According to the simulation results, it can be seen that in the case without a passive wire breaking (Fig. 4a), two pulses come to the end of the active conductor instead of one pulse, which is caused by the difference in mode delays in the structure under study. When the passive wire breaks, an increase in the number of pulses occurs at the end of the active wire (Fig. 4b-d). When a passive wire breaks at a distance of 0.5 m from the beginning of the structure, the number of pulses doubles at the end of the active wire. This is due to the fact that, at the point of a break, the probe pulse decomposes into two pulses if the difference in the mode delays to the point of break is longer than the pulse duration. When a passive wire breaks at a distance of 1 m from the beginning of the structure, 3 pulses come to the end of the active wire: impulses are superimposed, so the average pulse is larger in amplitude. Thus, the information obtained at the end of the active wire allows you to determine the presence of a break in the passive wire.
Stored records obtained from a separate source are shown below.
(** * The claims *)

(** ** Metadata *)

(** C1, as the code has it: a line that starts with the prefix of a key
    stores under that key the text between the prefix and the next
    [" = "] (all of the rest of the line when there is none), as a string;
    and when the call returns, the value under a key is the one stored by
    the last line of the input that starts with its prefix. *)
Theorem metadata_last_write_wins lim data m es ms ps key :
  key ∈ keys ->
  parse_2048_training_data lim data = OK (m, es, ms, ps) ->
  m !! key = last (omap (stored key) (lines_of data))
  /\ forall st line v,
      stored key line = Some v -> body lim st line = OK (set_metadata st key v).
Proof.
  intros Hk H. split.
  - apply parse_with_loop in H as (st & Hl & [= -> _ _ _]).
    rewrite (loop_with_metadata _ _ key _ _ _ Hk Hl). unfold lines_of.
    destruct (last _); [done|]. apply lookup_empty.
  - intros st line v Hs. unfold body. apply body_with_cases.
    + intros key' v' Hk' Hs'. destruct (decide (key' = key)) as [->|Hne].
      * congruence.
      * rewrite (stored_exclusive key' key line v') in Hs; done.
    + intros Hnone. rewrite Hnone in Hs; done.
    + intros Hnone. rewrite Hnone in Hs; done.
    + intros Hnone. rewrite Hnone in Hs; done.
Qed.
(** * helmhub-io/charts: the migration and tag-matching tools

    A shallow embedding of [tools/match_available_image_tags.py] and
    [tools/migrate_helmhubio_to_helmhubio.py], and the properties of the
    rewrite-rule engine and of the tag matcher that hold (or fail) on it.

    Conventions of the embedding:
    - a Python [str] is a [list ascii]; the texts the tools handle are taken
      to be ASCII, which is what every literal and every pattern of the two
      scripts is;
    - an operation that may raise returns a [Py.res];
    - a parsed YAML or JSON document is a [value]; a mapping is an
      association list in insertion order, as a Python [dict] is;
    - the file tree is a finite map from relative paths to file contents,
      and a function that reads or writes files passes it along;
    - the parsers and printers of YAML and JSON are parameters of the
      functions on files.

    Of the first script the embedding has [find_best_matching_tag]; of the
    second one the three structural rewriters, the text rewriter and
    [main] with the optional renaming of the top folder. The fetching of
    tags, the line-based update of tags and [--rename-all] are left out. *)

From Stdlib Require Import Ascii String List ZArith QArith.QArith_base Lia.
From stdpp Require Import base list gmap strings.

Abbreviation str := (list ascii).
Coercion list_ascii_of_string : string >-> list.

Local Open Scope string_scope.
Local Open Scope list_scope.

(** A list of string literals as a list of [str]. *)
Definition strs (l : list string) : list str := map list_ascii_of_string l.

(* ================================================================== *)
(** * Python primitives used by the two scripts *)
(* ================================================================== *)

Module Py.

Inductive exn := IndexError | AttributeError | TypeError | RecursionError.

Inductive res (A : Type) :=
| Ok (a : A)
| Raise (e : exn).
Arguments Ok {A} a.
Arguments Raise {A} e.

Definition bind {A B} (m : res A) (k : A -> res B) : res B :=
  match m with
  | Ok a => k a
  | Raise e => Raise e
  end.

(** [l[i]] *)
Definition index {A} (l : list A) (i : nat) : res A :=
  match l !! i with
  | Some x => Ok x
  | None => Raise IndexError
  end.

(** [s.startswith(p)] *)
Fixpoint startswith (s p : str) {struct p} : bool :=
  match p, s with
  | [], _ => true
  | _ :: _, [] => false
  | a :: p', b :: s' => if Ascii.eqb a b then startswith s' p' else false
  end.

(** [sub in s] on strings *)
Fixpoint contains (s sub : str) : bool :=
  startswith s sub ||
  match s with
  | [] => false
  | _ :: s' => contains s' sub
  end.

(** [s.split(sep)] for a one-character separator: never the empty list. *)
Fixpoint split (sep : ascii) (s : str) : list str :=
  match s with
  | [] => [[]]
  | c :: s' =>
      if Ascii.eqb c sep then [] :: split sep s'
      else match split sep s' with
           | w :: ws => (c :: w) :: ws
           | [] => [[c]]
           end
  end.

(** [s.split(sep, maxsplit)] *)
Fixpoint splitn (sep : ascii) (maxsplit : nat) (s : str) : list str :=
  match maxsplit with
  | O => [s]
  | S n =>
      match s with
      | [] => [[]]
      | c :: s' =>
          if Ascii.eqb c sep then [] :: splitn sep n s'
          else match splitn sep maxsplit s' with
               | w :: ws => (c :: w) :: ws
               | [] => [[c]]
               end
      end
  end.

(** [sep.join(parts)] *)
Fixpoint join (sep : str) (parts : list str) : str :=
  match parts with
  | [] => []
  | [w] => w
  | w :: ws => w ++ sep ++ join sep ws
  end.

(** [s.lower()] on ASCII *)
Definition lower_char (c : ascii) : ascii :=
  let n := nat_of_ascii c in
  if (65 <=? n)%nat && (n <=? 90)%nat then ascii_of_nat (n + 32) else c.

Definition lower (s : str) : str := map lower_char s.

(** [s.rfind(c)]: the index of the last [c], if any *)
Fixpoint rfind (c : ascii) (s : str) : option nat :=
  match s with
  | [] => None
  | a :: s' =>
      match rfind c s' with
      | Some i => Some (S i)
      | None => if Ascii.eqb a c then Some O else None
      end
  end.

End Py.

#[global] Instance res_bind : MBind Py.res := fun _ _ k m => Py.bind m k.
#[global] Instance res_ret : MRet Py.res := fun _ a => Py.Ok a.

(* ================================================================== *)
(** * Pattern substitution: [re.sub] and [str.replace] *)
(* ================================================================== *)

Module Re.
The reflections at the beginning of the active conductor are also informative, which allows one to determine the distance to the gap or heterogeneity.

Claims (1)

A modal sensing device containing a control unit for coordinating the work of all the nodes included in the device, a pulse generator for generating sounding signals, a receiving unit for receiving signals from the input / output of the connected line, a processing unit for processing signals received from the input / output of the connected line, the connected line between the pulse generator and the receiving unit, characterized in that in the resulting structure formed by tea line and outer conductors in a nonuniform dielectric filling, excites the probe signal modes propagating in the resultant structure with unequal delays, and the difference of these delays is less than the duration of the probing signal.